How to apply this to your urban space: Try ideas first. Observe, adjust, then replicate. Perhaps you’ve decided it’s time to collect rain water. Instead purchasing a system to install on all of your downspouts, try setting up just one. Observe the system - is anything missing? Do you wish you had larger storage containers? Where does your overflow water go? After a few months of observing, you’ll be ready

Use and value diversity
Monoculture is commonplace in large scale agriculture - a whole field with just one plant (say canola, or wheat). Acres, and acres of just one plant. If you observe Mother Nature, you’ll notice she isn’t into monoculture. She has a diversity of plants and animals working together (it’s those stacking functions!). Diversity increased resilience (and not just in the garden, but that’s another blog post).

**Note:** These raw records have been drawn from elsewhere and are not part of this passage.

(** * pdfkiwi: the page arrangement and the export pipeline

  A shallow embedding of [pdfkiwi.py]: the [PageList] widget (removal of
  the selection, relocation on drop, the drop planner) and
  [MainWindow.create_pdf] (split every page out, merge, clean up). *)

From Stdlib Require Import ZArith String Ascii DecimalString DecimalN.
From stdpp Require Import base decidable option list sorting gmap strings.

Local Open Scope Z_scope.

(** ** The rows of a QListWidget

  A [QListWidget] holds its items in rows [0 .. count-1]; the model is the
  list of items.  Rows and counters are Python integers. *)

Module PageList.

Section Rows.
Context {A : Type}.

(** [QListWidget.takeItem(row)]: Qt returns a null item and leaves the
    widget alone when [row] is outside [0 .. count-1]; otherwise the item
    is removed from the rows and handed back. *)
Definition takeItem (row : Z) (l : list A) : option A * list A :=
  if bool_decide (0 ≤ row < Z.of_nat (length l))
  then (l !! Z.to_nat row, delete (Z.to_nat row) l)
  else (None, l).

(** [QListWidget.insertItem(row, item)]: a null item is not inserted; Qt's
    list model clamps [row] into [0 .. count]. *)
Definition insertItem (row : Z) (it : option A) (l : list A) : list A :=
  match it with
  | None => l
  | Some x =>
      let r := Z.to_nat (Z.min (Z.max row 0) (Z.of_nat (length l))) in
      take r l ++ x :: drop r l
  end.

(** [sorted({i.row() for i in self.selectedIndexes()})]: the selected rows
    as a set, listed in increasing order. *)
Definition sorted_rows (sel : gset nat) : list nat :=
  merge_sort (≤)%nat (elements sel).

(** [remove_selected] (and, line for line, [MainWindow._trash_from_list]):
<<
    rows = sorted({i.row() for i in self.selectedIndexes()}, reverse=True)
    for r in rows:
        it = self.takeItem(r)
        del it
>>  *)
Definition remove_selected (sel : gset nat) (l : list A) : list A :=
  foldl (fun acc r => snd (takeItem (Z.of_nat r) acc)) l (reverse (sorted_rows sel)).

Definition _trash_from_list (sel : gset nat) (l : list A) : list A :=
  foldl (fun acc r => snd (takeItem (Z.of_nat r) acc)) l (reverse (sorted_rows sel)).

(** [items = [self.takeItem(r - k) for k, r in enumerate(selected_rows)]] *)
Fixpoint take_rows (k : Z) (rows : list nat) (l : list A)
  : list (option A) * list A :=
  match rows with
  | [] => ([], l)
  | r :: rows' =>
      let '(it, l1) := takeItem (Z.of_nat r - k) l in
      let '(its, l2) := take_rows (k + 1) rows' l1 in
      (it :: its, l2)
  end.

(** [removed_before = sum(1 for r in selected_rows if r < insert_at)] *)
Definition removed_before (rows : list nat) (insert_at : Z) : Z :=
  Z.of_nat (length (filter (fun r => Z.of_nat r < insert_at) rows)).

(** [for i, it in enumerate(items): self.insertItem(insert_at + i, it)] *)
Fixpoint insert_items (insert_at i : Z) (items : list (option A)) (l : list A)
  : list A :=
  match items with
  | [] => l
  | it :: items' => insert_items insert_at (i + 1) items' (insertItem (insert_at + i) it l)
  end.

(** What a drop does to the rows: either the event is passed on to
    [QListWidget.dropEvent] (no drop index, or nothing selected), or the
    selection is relocated. *)
Inductive drop_outcome :=
| PassedToBase
| Relocated (rows : list A).
(** * Listing image scraper: a shallow embedding of [listing_image_scraper.py]

    The development follows the Python module function by function:
    string helpers ([sanitize_filename], [normalize_image_url]), the
    image downloader ([download_image]), the two site extractors
    ([scrape_ebay_listing], [scrape_swappa_listing]) and the orchestrator
    ([process_listing]).  A second part embeds the Streamlit front end
    [listing_image_scraper_ui.py]: the validation and the reading of the
    addresses, the wrappers [custom_download_image] and
    [custom_process_listing], and the run [process_urls_thread].

    Conventions of the embedding.
    - A Python [str] is a [string]: a sequence of 8-bit characters, that is
      of code points below 256.  On that range [\d] is [0-9], [\s] is the
      set listed in [is_space] and [.] is every character but line feed.
    - A Python [int] is a [Z].
    - A Python [dict] keeps insertion order, and the code relies on it, so it
      is an association list ([pydict]).
    - Code that performs I/O runs in the monad [M]: a world (files on disk,
      the statistics counters, the trace of I/O calls) is threaded through,
      and an exception is a [Raise] result.  What the outside world answers
      (HTTP responses, I/O faults, the clock) is read from an environment
      [Env]; the HTML parser is used through the interface [BS4].
    - Logging calls, the random pacing delay and the random choice of a
      [User-Agent] header do not influence control flow and are left out. *)

From Stdlib Require Import String Ascii List ZArith Bool Lia DecimalString.
From stdpp Require Import gmap strings.
Import ListNotations.
Local Open Scope string_scope.
Local Open Scope Z_scope.

(** ** Python string primitives *)

Module Py.

(** The character with code [n]. *)
Definition chr (n : nat) : ascii := ascii_of_nat n.

Definition ord (c : ascii) : nat := nat_of_ascii c.

Definition between (lo hi : nat) (c : ascii) : bool :=
  (lo <=? ord c)%nat && (ord c <=? hi)%nat.

Definition is_digit (c : ascii) : bool := between 48 57 c.
Definition is_upper (c : ascii) : bool := between 65 90 c.
Definition is_lower (c : ascii) : bool := between 97 122 c.

(** [str.isspace] on one character, which is also the class [\s] of [re]:
    tab to carriage return, the four separators 28-31, space, NEL and the
    no-break space. *)
Definition is_space (c : ascii) : bool :=
  between 9 13 c || between 28 32 c || (ord c =? 133)%nat || (ord c =? 160)%nat.

Definition newline : ascii := Eval cbv in chr 10.
Definition dquote : ascii := Eval cbv in chr 34.

Definition is_newline (c : ascii) : bool := Ascii.eqb c newline.

(** [c in s] for a one-character [c]. *)
Fixpoint char_in (c : ascii) (s : string) : bool :=
  match s with
  | EmptyString => false
  | String d s' => Ascii.eqb c d || char_in c s'
  end.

How to apply this to your urban space: When you think of a garden, the first image that pops into your mind might be a square with perfectly straight rows and black dirt in between. Food forests are a different kind of garden. They mimic nature by using a diversity of complimentary plants, many of them edible. They look just like a mini forest - no rows, lots of mulch and ground cover, and different layers (tall trees, shrubs, smaller plants, vines, ground cover).

Optimize edge and value the margins

Honestly, I struggle to explain this principle. Put simply, when two things meet, there is diversity and potential. Take this concept outside the garden - when you collaborate with another person, you each bring ideas to the table, and then create ideas together - the sum of your ideas are much greater, and much more diverse. In gardening, the edge often refers to physical space - where two ecosystems meet. Garden edges have more diversity, and often capture energy more efficiently. Overall, we accept the more edge, the better. Mother nature makes patterns that increase edge. The spiral is a classic example, so is a meandering river.

How to apply this to your urban space: Try planting trees or shrubs around a garden in a U-shape facing the sun. This is called a sun trap, and by increasing the edge (the U has more edge than a straight line), you can capture and hold heat and sunshine for sun loving plants.

Creatively Use and Respond to Change

This principle applies to so much more than the garden, it can be a guiding principle in life. Instead of seeing change as a downfall, accept it as an opportunity. Proactively, we can create resilient systems that can withstand change without completely failing.

How to apply this to your urban space: In your Zone 3 garden the weather is always unpredictable, in Calgary, you can almost always expect hail. Instead of waiting for a devastating hail storm, be creative and design beds with hail protection in mind.